Profissionais que usam motocicletas para atuar em transporte de passageiros e entregas de delivery no Estado do Rio de Janeiro podem ser isentos do pagamento anual do IPVA (Imposto Sobre a Propriedade de Veículos Automotores). Isso é o que prevê um projeto de lei apresentado na Alerj.
A medida, que poderá beneficiar mais de 1,5 mil motocilistas em Volta Redonda e Barra Mansa. De autoria do deputado Rosenverg Reis (MDB), o PL 1036/2023 inclui no rol de isenções da incidência do IPVA as motocicletas de propriedade de profissionais regidos pela Lei Federal nº 12.009, de 2009. Com a lei, as profissões de mototaxista e motoboy foram regulamentadas sob regras gerais.
“Desde a pandemia, quando o serviço de delivery despontou como solução para o isolamento social, e muitos foram empurrados para a informalidade, por conta do desemprego, houve aumento expressivo do número de profissionais que usam motocicletas de forma autônoma como fonte de renda. A proposta chega como mais um incentivo a esses trabalhadores cujas atividades já estão, inclusive, regulamentadas por Lei Federal, e que são essenciais para a dinâmica social e a economia do Estado”, ressaltou o deputado.
Segundo dados divulgados, em 2022, pelo Instituto de Pesquisa Econômica Aplicada (Ipea), o Brasil reúne, aproximadamente 1,5 milhão de pessoas trabalham com transporte de passageiros e entrega de mercadorias, sendo que 61,2% são motoristas de aplicativo ou taxistas, 20,9% fazem entrega de mercadorias em motocicletas e 14,4% são mototaxistas.
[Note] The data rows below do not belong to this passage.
(* ===== verification/Listen.v ===== *)
(** * Listening sockets

    [core/listen.c]. The sizes of socket addresses are those of Linux. *)

From Stdlib Require Import ZArith Lia String.
From stdpp Require Import base tactics list gmap.
From S2P Require Import Prelude CLib World Jsmn Printf Session Client Files ServerState Connections Pipe.

(** [sizeof] the structures *)
Definition sockaddr_len (a : sockaddr) : Z :=
  match a with
  | sockaddr_in _ _ => 16
  | sockaddr_in6 _ _ _ _ => 28
  | sockaddr_un _ => 110
  end.

Definition maxpathlen : nat := 108.

Section Listen.
Context {E : Endianness} {C : LibC} {L : Libevent} {F : FileSystem}.

(** [sockname] is what [getsockname] stores, for a client of a Unix socket. A client
    that cannot be opened is the null pointer, which the warning follows. *)
Definition lgtd_listen_accept_new_client (listener : lgtd_listen) (addr sockname : sockaddr) : M server unit :=
  LGTD_SOCKADDRTOA (Some (li_sockaddr listener)) ;;
  client ← match addr with
           | sockaddr_un _ => lgtd_client_open sockname
           | _ => lgtd_client_open addr
           end;
  match client with
  | None => mcrash UndefinedBehaviour
  | Some _ => mret tt
  end.

Fixpoint listen_close_loop (listeners : list lgtd_listen) : M server unit :=
  match listeners with
  | [] => mret tt
  | listener :: listeners =>
    mmodify (set_sv_listeners listeners) ;;
    match li_sockaddr listener with
    | sockaddr_un path => fs_call (fs_unlink (cstr path)) ;; mret tt
    | _ => mret tt
    end ;;
    LGTD_SOCKADDRTOA (Some (li_sockaddr listener)) ;;
    listen_close_loop listeners
  end.

Definition lgtd_listen_close_all : M server unit :=
  s ← mget;
  listen_close_loop (sv_listeners s).

(** The test of [lgtd_listen_open] on a listener and an address. *)
Definition listens_at (it : sockaddr) (listener : lgtd_listen) : bool :=
  (sockaddr_len (li_sockaddr listener) =? sockaddr_len it) && negb (bool_decide (li_sockaddr listener = it)).

(** The loop over the addresses. *)
Fixpoint listen_open_loop (addrs : list sockaddr) : M server bool :=
  match addrs with
  | [] => mret true
  | it :: addrs =>
    s ← mget;
    if existsb (listens_at it) (sv_listeners s) then mret true
    else
      listener ← call; if negb listener then mret false else
      copied ← call; if negb copied then mret false else
      bound ← call; if negb bound then mret false else
      mmodify (fun s => set_sv_listeners ({| li_sockaddr := it |} :: sv_listeners s) s) ;;
      listen_open_loop addrs
  end.

(** [res] is what [evutil_getaddrinfo] finds, none when it fails. *)
Definition lgtd_listen_open (res : option (list sockaddr)) : M server bool :=
  match res with
  | None => mret false
  | Some addrs => listen_open_loop addrs
  end.

(** The test of [lgtd_listen_unix_open] on a listener and a path. *)
Definition listens_at_path (path : list Z) (listener : lgtd_listen) : bool :=
  match li_sockaddr listener with
  | sockaddr_un sun_path => strcmp_eq sun_path path
  | _ => false
  end.

(** The [error] exit: [fd] is the socket or -1. *)
Definition unix_open_error (path : list Z) (fd : Z) : M server bool :=
  (if negb (fd =? -1) then close fd else mret tt) ;;
  fs_call (fs_unlink path) ;;
  mret false.

(** The calls on the socket, once there is no file at the path. *)
Definition unix_bind (path : list Z) (fd : Z) : M server bool :=
  bound ← fs_call (fs_bind path);
  match bound with
  | file_ok =>
    mode ← mgets (fun s => fs_chmod path (sv_fs s));
    if negb mode then unix_open_error path fd else
    evlistener ← call;
    if negb evlistener then unix_open_error path fd else
    mmodify (fun s => set_sv_listeners ({| li_sockaddr := sockaddr_un path |} :: sv_listeners s) s) ;;
    mret true
  | _ => unix_open_error path fd
  end.

(** [fd] is what [socket] returns when it works. *)
Definition lgtd_listen_unix_open (path : list Z) (fd : Z) : M server bool :=
  if (maxpathlen <? length path)%nat then mret false
  else
    s ← mget;
    if existsb (listens_at_path path) (sv_listeners s) then mret true
    else
      dirs ← lgtd_daemon_makedirs path;
      if negb dirs then mret false else
      listener ← call; if negb listener then unix_open_error path (-1) else
      sockpath ← call; if negb sockpath then unix_open_error path (-1) else
      socket ← open_descriptor fd; if negb socket then unix_open_error path (-1) else
      nonblocking ← call; if negb nonblocking then unix_open_error path fd else
      sb ← stat path;
      match sb with
      | stat_ENOENT => unix_bind path fd
      | stat_is S_IFSOCK =>
        removed ← fs_call (fs_unlink path);
        match removed with
        | file_ok | file_ENOENT => unix_bind path fd
        | _ => unix_open_error path fd
        end
      | _ => unix_open_error path fd
      end.
End Listen.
Um levantamento feito pelo Instituto Locomotiva identificou que dois a cada três profissionais entregadores de delivery preferem trabalhar como autônomos. Segundo a análise, 70% dos entrevistados afirmaram que não estão em busca de outro trabalho e, dentre os 30% restantes, 76% consideraram continuar fazendo entregas mesmo após a pandemia.